Thanks to Rob Tansley for agreeing to Chair, and to all the participants.

Content Follows.

- Mick

=======

<mickBass> attending: John erickson, mark butler, mick bass, rob
tansley, kevin smathers

<mickBass> attending: MacKenzie Smith

<mickBass> MS: history system use cases

<mickBass> MS: tracking actions, all the examples that MS has thought
of would need

<mickBass> jason kinner joins

[12:05] <mickBass> MS: thinking about typical queries against history
system

[12:06] <mickBass> MS: descriptive note 2.3 talks about actions, and
need to track them

[12:06] <mickBass> MS: examples for possible queries would require
that

[12:06] <mickBass> MJB: request send sample queries to me for incorp
into History sys use cases

[12:06] <mickBass> MJB: in research drivers document

[12:07] <mickBass> MS: need things like "for every item that contains
mimetype X, when was it last modified"

[12:07] <mickBass> JK: a few comments on the list regarding this issue

[12:07] <mickBass> MS: concerned that hist system includes required
info

[12:08] <mickBass> MS: descriptive note doesn't talk much about what
data is collected at each action

[12:08] <mickBass> JK: some of that info maintained via harmony ABC.

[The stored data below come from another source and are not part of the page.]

(* ===== verification/KVOps.v ===== *)
(** * The key-value operations (src/ops/runtime.go, builtin.go, batch.go).

    The handlers run on a [TxContext] over a cache; what they use of the cache is the
    class [KVStore]. The dispatcher is one without a record index, so [reindexKV] does
    nothing. *)
From S2P Require Import Prelude CacheConfig SipHash Entry Page IndexTable Shard CacheFile Cache Wire KVWire.
From stdpp Require Import strings.
Import Entry KVWire.
#[local] Open Scope Z_scope.

(** The methods of a cache the operations call. *)
Class KVStore (S : Type) := {
  cGet : bytes -> st S cerr bytes;
  cGetAt : bytes -> Z -> st S cerr bytes;
  cGetWithExpiry : bytes -> st S cerr (bytes * Z);
  cGetWithExpiryAt : bytes -> Z -> st S cerr (bytes * Z);
  cPut : bytes -> bytes -> Z -> st S cerr unit;
  cPutAt : bytes -> bytes -> Z -> Z -> st S cerr unit;
  cPutAbs : bytes -> bytes -> Z -> st S cerr unit;
  cDel : bytes -> st S cerr bool;
  cNowMs : st S cerr Z;
  cFlush : st S cerr unit;
}.

#[export] Instance Cache_KVStore (hashKey : bytes -> Z) (ws : nat -> Shard.world) (cfg : CacheConfig.Config) : KVStore Cache.Cache := {
  cGet := Cache.Get hashKey ws cfg;
  cGetAt := Cache.GetAt hashKey ws cfg;
  cGetWithExpiry := Cache.GetWithExpiry hashKey ws cfg;
  cGetWithExpiryAt := Cache.GetWithExpiryAt hashKey ws cfg;
  cPut := Cache.Put hashKey ws cfg;
  cPutAt := Cache.PutAt hashKey ws cfg;
  cPutAbs := Cache.PutAbs hashKey ws cfg;
  cDel := Cache.Del hashKey ws cfg;
  cNowMs := Cache.NowMs ws;
  cFlush := Cache.Flush ws;
}.

Module KVOps.

(** What an operation returns as an error: one of the decoders', one of the cache's,
    a counter of the wrong size, or one of an operation that is not modelled here. *)
Inductive opErr := OWire (e : KVWire.werr) | OCache (e : cerr) | ONotCounter | OWASMNotResident | OWASMNoGroupBinding | OOther (msg : bytes).

#[export] Instance opErr_eq_dec : EqDecision opErr.
Proof. solve_decision. Defined.

Record TxContext := MkTx { applyStamped : bool; applyNowMs : Z }.

Section Handlers.
Context {S : Type} `{KVStore S}.

Abbreviation T := (st S opErr).

Definition orErr {E A} (f : E -> opErr) (o : outcome E A) : outcome opErr A :=
  match o with Ok a => Ok a | Err e => Err (f e) | Panic => Panic end.

(** A call of the cache, and the decoding of the arguments. *)
Definition onCache {A} (m : st S cerr A) : T A := fun s => let (s', o) := m s in (s', orErr OCache o).
Definition decode {A} (o : outcome KVWire.werr A) : T A := lift (orErr OWire o).

(** ** TxContext *)

Definition txGet (tx : TxContext) (key : bytes) : T bytes :=
  onCache (if applyStamped tx then cGetAt key (applyNowMs tx) else cGet key).
Definition txPut (tx : TxContext) (key value : bytes) (ttl : Z) : T unit :=
  onCache (if applyStamped tx then cPutAt key value ttl (applyNowMs tx) else cPut key value ttl).
Definition txGetWithExpiry (tx : TxContext) (key : bytes) : T (bytes * Z) :=
  onCache (if applyStamped tx then cGetWithExpiryAt key (applyNowMs tx) else cGetWithExpiry key).
Definition txPutAbs (key value : bytes) (expiryMs : Z) : T unit := onCache (cPutAbs key value expiryMs).
Definition txDel (key : bytes) : T bool := onCache (cDel key).

Definition txExpire (tx : TxContext) (key : bytes) (ttl : Z) : T unit := v ← txGet tx key; txPut tx key v ttl.

(** A read whose [ErrNotFound] is told from other errors. *)
Definition found {A} (m : T A) : T (option A) :=
  r ← try m;
  match r with
  | inl v => mret (Some v)
  | inr (OCache ErrNotFound) => mret None
  | inr e => throw e
  end.

(** ** Handlers *)

Definition handler : Type := TxContext -> bytes -> T bytes.

Definition zero : bytes := [Byte.x00].
Definition one : bytes := [Byte.x01].

Definition handleGet : handler := fun tx args => key ← decode (KVWire.DecodeKeyArgs args); txGet tx key.

Definition handlePut : handler := fun tx args =>
  '(key, val, ttl) ← decode (KVWire.DecodePutArgs args);
  txPut tx key val ttl;; mret [].

Definition handleDel : handler := fun tx args =>
  key ← decode (KVWire.DecodeKeyArgs args);
  existed ← txDel key;
  mret (if existed : bool then one else zero).

Definition handleFlush : handler := fun tx _ => onCache cFlush;; mret [].

Definition handleExpire : handler := fun tx args =>
  '(key, ttl) ← decode (KVWire.DecodeExpireArgs args);
  txExpire tx key ttl;; mret [].

(** The eight bytes of a counter. *)
Definition counterBytes (n : Z) : bytes := be_put 8 (u64 n).

Definition handleIncr : handler := fun tx args =>
  '(key, delta) ← decode (KVWire.DecodeIncrArgs args);
  v ← found (txGet tx key);
  current ← (match v with
             | None => mret 0
             | Some v => if negb (blen v =? 8) then throw ONotCounter else x ← lift (be_get 8 v); mret (toInt x)
             end);
  let next := toInt (current + delta) in
  txPut tx key (counterBytes next) 0;;
  mret (KVWire.EncodeIncrResult next).

Definition handleSetNX : handler := fun tx args =>
  '(key, val, ttl) ← decode (KVWire.DecodePutArgs args);
  v ← found (txGet tx key);
  match v with
  | None => txPut tx key val ttl;; mret one
  | Some _ => mret zero
  end.

Definition handleCAS : handler := fun tx args =>
  '(key, val, hasExpected, expected, ttl) ← decode (KVWire.DecodeCASArgs args);
  cur ← found (txGet tx key);
  if match cur with
     | None => hasExpected
     | Some cur => negb hasExpected || negb (bool_decide (cur = expected))
     end
  then mret zero
  else txPut tx key val ttl;; mret one.

Definition handleCompareAndDel : handler := fun tx args =>
  '(key, expected) ← decode (KVWire.DecodeCADArgs args);
  cur ← found (txGet tx key);
  match cur with
  | None => mret zero
  | Some cur =>
      if negb (bool_decide (cur = expected)) then mret zero
      else existed ← txDel key; mret (if existed : bool then one else zero)
  end.

Definition handleExists : handler := fun tx args =>
  key ← decode (KVWire.DecodeKeyArgs args);
  v ← found (txGet tx key);
  mret (match v with None => zero | Some _ => one end).

Definition handleGetDel : handler := fun tx args =>
  key ← decode (KVWire.DecodeKeyArgs args);
  v ← found (txGet tx key);
  match v with
  | None => mret (KVWire.EncodeGetDelResult [] false)
  | Some v => txDel key;; mret (KVWire.EncodeGetDelResult v true)
  end.

Definition handleGetSet : handler := fun tx args =>
  '(key, val, ttl) ← decode (KVWire.DecodePutArgs args);
  old ← found (txGet tx key);
  txPut tx key val ttl;;
  mret (match old with None => KVWire.EncodeGetDelResult [] false | Some v => KVWire.EncodeGetDelResult v true end).

Definition handlePersist : handler := fun tx args =>
  key ← decode (KVWire.DecodeKeyArgs args);
  r ← found (txGetWithExpiry tx key);
  match r with
  | None => mret zero
  | Some (val, expiryMs) => if expiryMs =? 0 then mret zero else txPutAbs key val 0;; mret one
  end.

Definition handleTTL : handler := fun tx args =>
  key ← decode (KVWire.DecodeKeyArgs args);
  r ← found (txGetWithExpiry tx key);
  match r with
  | None => mret (KVWire.EncodeTTLResult (-2))
  | Some (_, expiryMs) =>
      if expiryMs =? 0 then mret (KVWire.EncodeTTLResult (-1))
      else
        now ← onCache cNowMs;
        let remaining := toInt (toInt expiryMs - toInt now) in
        mret (KVWire.EncodeTTLResult (if remaining <? 0 then 0 else remaining))
  end.

Definition handleIncrEx : handler := fun tx args =>
  '(key, delta, ttl) ← decode (KVWire.DecodeIncrExArgs args);
  r ← found (txGetWithExpiry tx key);
  match r with
  | None => txPut tx key (counterBytes delta) ttl;; mret (KVWire.EncodeIncrResult delta)
  | Some (v, expiryMs) =>
      if negb (blen v =? 8) then throw ONotCounter
      else
        x ← lift (be_get 8 v);
        let next := toInt (toInt x + delta) in
        txPutAbs key (counterBytes next) expiryMs;;
        mret (KVWire.EncodeIncrResult next)
  end.

Definition handleCAEX : handler := fun tx args =>
  '(key, expected, ttl) ← decode (KVWire.DecodeCAEXArgs args);
  cur ← found (txGet tx key);
  match cur with
  | None => mret zero
  | Some cur => if negb (bool_decide (cur = expected)) then mret zero else txExpire tx key ttl;; mret one
  end.

Fixpoint getAll (tx : TxContext) (keys : list bytes) : T (list (option bytes)) :=
  match keys with
  | [] => mret []
  | k :: keys => v ← found (txGet tx k); vs ← getAll tx keys; mret (v :: vs)
  end.

Definition handleMGet : handler := fun tx args =>
  keys ← decode (KVWire.DecodeMGetArgs args);
  vals ← getAll tx keys;
  mret (KVWire.EncodeMGetResult vals).

(** Each entry is put on its own; the first error is kept. *)
Fixpoint putAll (tx : TxContext) (entries : list KVWire.PutEntry) (firstErr : option opErr) : T (option opErr) :=
  match entries with
  | [] => mret firstErr
  | e :: entries =>
      r ← try (txPut tx (KVWire.pKey e) (KVWire.pVal e) (KVWire.pTTL e));
      putAll tx entries (match r, firstErr with inr perr, None => Some perr | _, _ => firstErr end)
  end.

Definition handlePutBatch : handler := fun tx args =>
  entries ← decode (KVWire.DecodePutBatchArgs args);
  firstErr ← putAll tx entries None;
  match firstErr with
  | Some e => throw e
  | None => mret (KVWire.EncodePutBatchResult (blen entries))
  end.

Definition handlePing : handler := fun _ _ => mret [].

(** ** The table of operations (sdk/wire/builtin_routing.go, [builtinHandlers]) *)

Inductive OpKind := OpReadOnly | OpReadWrite.

#[export] Instance OpKind_eq_dec : EqDecision OpKind.
Proof. solve_decision. Defined.

Definition builtinHandlers : list (string * (OpKind * handler)) :=
  [("get", (OpReadOnly, handleGet)); ("put", (OpReadWrite, handlePut)); ("del", (OpReadWrite, handleDel));
   ("expire", (OpReadWrite, handleExpire)); ("incr", (OpReadWrite, handleIncr)); ("set_nx", (OpReadWrite, handleSetNX));
   ("cas", (OpReadWrite, handleCAS)); ("cad", (OpReadWrite, handleCompareAndDel)); ("exists", (OpReadOnly, handleExists));
   ("getdel", (OpReadWrite, handleGetDel)); ("getset", (OpReadWrite, handleGetSet)); ("persist", (OpReadWrite, handlePersist));
   ("ttl", (OpReadOnly, handleTTL)); ("incr_ex", (OpReadWrite, handleIncrEx)); ("caex", (OpReadWrite, handleCAEX));
   ("mget", (OpReadOnly, handleMGet)); ("put_batch", (OpReadWrite, handlePutBatch)); ("flush", (OpReadWrite, handleFlush));
   ("__ping__", (OpReadOnly, handlePing))]%string.

(** [Registry.Lookup]. *)
Fixpoint Lookup (opName : string) (l : list (string * (OpKind * handler))) : option (OpKind * handler) :=
  match l with
  | [] => None
  | (n, e) :: l => if bool_decide (n = opName) then Some e else Lookup opName l
  end.

End Handlers.

End KVOps.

[12:08] <mickBass> JK: that type of query would be difficult not
becuase of missing data, but because of current lack of type info

[12:08] <mickBass> JK: really need to be able to select a typed
"Modification Event"

[12:08] <mickBass> MS: other examples

[12:09] <mickBass> MS: show all transformations of bitstream of type X
since it was originally created

[12:09] <mickBass> MS: has a transformation of a certain kind been
done on a particular bitstream, for any item in the system

[12:10] <mickBass> JK: restriction of current hist sys is support for
only 3 kinds of events.  Should probably be base classes for more
descriptive event types.  For example bitstream transform special of
modify action

[12:10] <mickBass> JK: these specializations could be introduced to
make queries easier


[12:11] <mickBass> MS: most existing examples in use case run against
the metadata

[12:11] <mickBass> MS: this may be rare - we wouldn't typically do
that

[12:12] <mickBass> RT: issue of how the change of state of one object
affects the state of other related objects, orthogonal to this
discussion

[12:12] <mickBass> RT: Do we have an open issues list for the hist sys
descriptive note, or hist sys in general

[12:13] <mickBass> MJB: Jason and i discussing this AM

[12:13] <mickBass> JK: appropriate.  Need distinguish between general
open, "open-ended" issues, and those that directly impact current SOW

[12:13] <mickBass> JK: as we review design documentation, should
clarify scope for SOW, but interested in raising higher level issues
as well

[12:14] <mickBass> RT: which issues affect current work e.g. "last
call"

[12:14] <mickBass> JK: 1. URI model for encoding resources within the
history system data

[12:14] <mickBass> this is biggest issue because next doc proposes
schema.  will have time to talk about it, so other issues wrt RDF
modelling will come out then.

[12:15] <mickBass> JK: first doc - current state, what's wrong, what
can be improved, basis for moving forward

[12:15] <mickBass> JK: next doc - proposal

[12:15] <mickBass> RT: can we include sample graphs

[12:15] <mickBass> JK: yes, in plan

[12:15] <mickBass> RT: URI model as main outstanding issue

[12:16] <mickBass> MB: URI resolution

[12:16] <mickBass> RT: any others?

[12:16] <mickBass> MB: perhaps resolution

[12:16] <mickBass> JK: assert, for Hist sys purposes, URI's need not
be resolvable

[12:16] <mickBass> JK: other systems may find it convenient if Hist
Sys URIs are resolvable

[12:17] *** MacKenzie (chatzilla@18.51.1.92) has joined channel
#simile

[12:17] <mickBass> JK: But Hist Sys requirement is to merge data such
that useful queries can be formed and executed

[12:17] <mickBass> RT: assent

[12:17] <mickBass> JK: heard: cool if URIs resolve to something

[12:18] <mickBass> JK: hear: cool if schema URIs resolve to a schema
defn

[12:18] <mickBass> RT: some overall SemWeb arch questions.  In scope?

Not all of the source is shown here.